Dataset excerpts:
============================================================

(* ===== verification/ExampleConfig.v ===== *)
(** * The annotated configuration file (deploy/config.toml.example)

    The template the binary carries ([EXAMPLE_CONFIG] of src/config.rs) and
    [--print-config-example] prints, as it is, a few paragraphs at a time; a
    caret, which the text does not use, stands for the double quote. *)

From Stdlib Require Import String Ascii.
From S2P Require Import Prelude Str Upstream Float64 Toml Config RefConfig.

#[local] Open Scope string_scope.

============================================================

### [The task]
Filter the entries and copy each line with "Import".

### [Answer to this exercise]
From Stdlib Require Import String Ascii.
From S2P Require Import Prelude Str Upstream Float64 Toml Config RefConfig.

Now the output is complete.